Go through the listing and write out each line exactly.

── Extracted material

(* ===== verification/LsmTable.v ===== *)
(** * Mapping tables of the LSM-tree (algorithm/Lsmtree/level_target/array)

    A run of the LSM-tree is described by one page, its table: a bitmap of
    [uint16_t] offsets in the first [KEYBITMAP] bytes, then the entries, each a
    physical address of four bytes and the bytes of its key. [bitmap[0]] is the
    number of entries, [bitmap[i]] the offset of entry [i], and one more offset says
    where the last one ends. This file holds the functions that write a table from a
    memtable and the ones that read it: the lookup, the lower bound, the first
    and the last key, the iterators. *)
From Stdlib Require Import Sorting.Sorted.
From S2P Require Export Prelude Settings Bloom.
Import Bloom.

Local Open Scope Z_scope.

Module LsmTable.

Definition KEYBITMAP : Z := 1024.
Definition UINT16_MAX : Z := 2 ^ 16 - 1.
(** [sizeof(ppa_t)] *)
Definition PPA_SIZE : Z := 4.
Definition KEYLEN (k : str_key) : Z := len k + PPA_SIZE.

(** ** Buffers *)

(** [n] bytes at [off], and writing bytes there: outside of the buffer is undefined. *)
Definition peek (data : list Z) (off n : Z) : res (list Z) :=
  if (0 <=? off) && (0 <=? n) && (off + n <=? Z.of_nat (length data))
  then Ok (take (Z.to_nat n) (drop (Z.to_nat off) data)) else Err Undefined.
Definition poke (data : list Z) (off : Z) (bs : list Z) : res (list Z) :=
  if (0 <=? off) && (off + Z.of_nat (length bs) <=? Z.of_nat (length data))
  then Ok (take (Z.to_nat off) data ++ bs ++ drop (Z.to_nat off + length bs) data) else Err Undefined.

Definition le16_bytes (z : Z) : list Z := [u8 z; u8 (Z.shiftr z 8)].
Definition le16_read (l : list Z) : res Z :=
  match l with b0 :: b1 :: _ => Ok (b0 + 2 ^ 8 * b1) | _ => Err Undefined end.
(* ===== verification/LsmPipe.v ===== *)
(** * Merging runs of the LSM-tree (level_target/array/pipe.c, pipe_merger.c)

    A compaction merges the tables of the runs of an upper level, or of the memtable,
    with those of the level below. Both inputs are streams of entries over several
    pages ([pbody_get_next_key]); the result is written to fresh pages
    ([pbody_insert_new_key]), one run per page. Of two entries with the same key the
    upper one is kept, and the page of the other is invalidated. *)
From Stdlib Require Import Sorting.Sorted.
From S2P Require Export Prelude Settings Bloom LsmTable.
Import Bloom LsmTable.

Local Open Scope Z_scope.

Module LsmPipe.

(** ** Streams *)

(** [data_ptr] is an array of pages, NULL where none was stored. With [read_from_run]
    the pages are those of the runs, whose locks are free once they were read. *)
Record p_body := PBody {
  max_page : Z; pidx : Z; data_ptr : carray (option (list Z)); filter : option BF;
  now_page : option (list Z); plength : Z; max_key : Z; kidx : Z }.
Implicit Types p : p_body.

Definition pbody_init (data : carray (option (list Z))) (size : Z) (f : option BF) : p_body := PBody size 0 data f None 0 0 0.

(** [junk i] is what [malloc] returns for page [i]. *)
Section ops.
Context (junk : Z → list Z).

Definition new_page_set p (iswrite : bool) : res p_body :=
  o ← ca_get (data_ptr p) (pidx p);
  page ← match o with Some page => Ok page | None => if iswrite then Ok (junk (pidx p)) else Err Undefined end;
  n ← bitmap_get page 0;
  Ok (PBody (max_page p) (u32 (pidx p + 1)) (data_ptr p) (filter p) (Some page) 1024 n 1).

────

= Your solution =
(* ===== verification/LsmTable.v ===== *)
(** * Mapping tables of the LSM-tree (algorithm/Lsmtree/level_target/array)

    A run of the LSM-tree is described by one page, its table: a bitmap of
    [uint16_t] offsets in the first [KEYBITMAP] bytes, then the entries, each a
    physical address of four bytes and the bytes of its key. [bitmap[0]] is the
    number of entries, [bitmap[i]] the offset of entry [i], and one more offset says
    where the last one ends. This file holds the functions that write a table from a
    memtable and the ones that read it: the lookup, the lower bound, the first
    and the last key, the iterators. *)
From Stdlib Require Import Sorting.Sorted.
From S2P Require Export Prelude Settings Bloom.
Import Bloom.

Local Open Scope Z_scope.

Module LsmTable.

Definition KEYBITMAP : Z := 1024.
Definition UINT16_MAX : Z := 2 ^ 16 - 1.
(** [sizeof(ppa_t)] *)
Definition PPA_SIZE : Z := 4.
Definition KEYLEN (k : str_key) : Z := len k + PPA_SIZE.

(** ** Buffers *)

(** [n] bytes at [off], and writing bytes there: outside of the buffer is undefined. *)
Definition peek (data : list Z) (off n : Z) : res (list Z) :=
  if (0 <=? off) && (0 <=? n) && (off + n <=? Z.of_nat (length data))
  then Ok (take (Z.to_nat n) (drop (Z.to_nat off) data)) else Err Undefined.
Definition poke (data : list Z) (off : Z) (bs : list Z) : res (list Z) :=
  if (0 <=? off) && (off + Z.of_nat (length bs) <=? Z.of_nat (length data))
  then Ok (take (Z.to_nat off) data ++ bs ++ drop (Z.to_nat off + length bs) data) else Err Undefined.

Definition le16_bytes (z : Z) : list Z := [u8 z; u8 (Z.shiftr z 8)].
Definition le16_read (l : list Z) : res Z :=
  match l with b0 :: b1 :: _ => Ok (b0 + 2 ^ 8 * b1) | _ => Err Undefined end.
(* ===== verification/LsmPipe.v ===== *)
(** * Merging runs of the LSM-tree (level_target/array/pipe.c, pipe_merger.c)

    A compaction merges the tables of the runs of an upper level, or of the memtable,
    with those of the level below. Both inputs are streams of entries over several
    pages ([pbody_get_next_key]); the result is written to fresh pages
    ([pbody_insert_new_key]), one run per page. Of two entries with the same key the
    upper one is kept, and the page of the other is invalidated. *)
From Stdlib Require Import Sorting.Sorted.
From S2P Require Export Prelude Settings Bloom LsmTable.
Import Bloom LsmTable.

Local Open Scope Z_scope.

Module LsmPipe.

(** ** Streams *)

(** [data_ptr] is an array of pages, NULL where none was stored. With [read_from_run]
    the pages are those of the runs, whose locks are free once they were read. *)
Record p_body := PBody {
  max_page : Z; pidx : Z; data_ptr : carray (option (list Z)); filter : option BF;
  now_page : option (list Z); plength : Z; max_key : Z; kidx : Z }.
Implicit Types p : p_body.

Definition pbody_init (data : carray (option (list Z))) (size : Z) (f : option BF) : p_body := PBody size 0 data f None 0 0 0.

(** [junk i] is what [malloc] returns for page [i]. *)
Section ops.
Context (junk : Z → list Z).

Definition new_page_set p (iswrite : bool) : res p_body :=
  o ← ca_get (data_ptr p) (pidx p);
  page ← match o with Some page => Ok page | None => if iswrite then Ok (junk (pidx p)) else Err Undefined end;
  n ← bitmap_get page 0;
  Ok (PBody (max_page p) (u32 (pidx p + 1)) (data_ptr p) (filter p) (Some page) 1024 n 1).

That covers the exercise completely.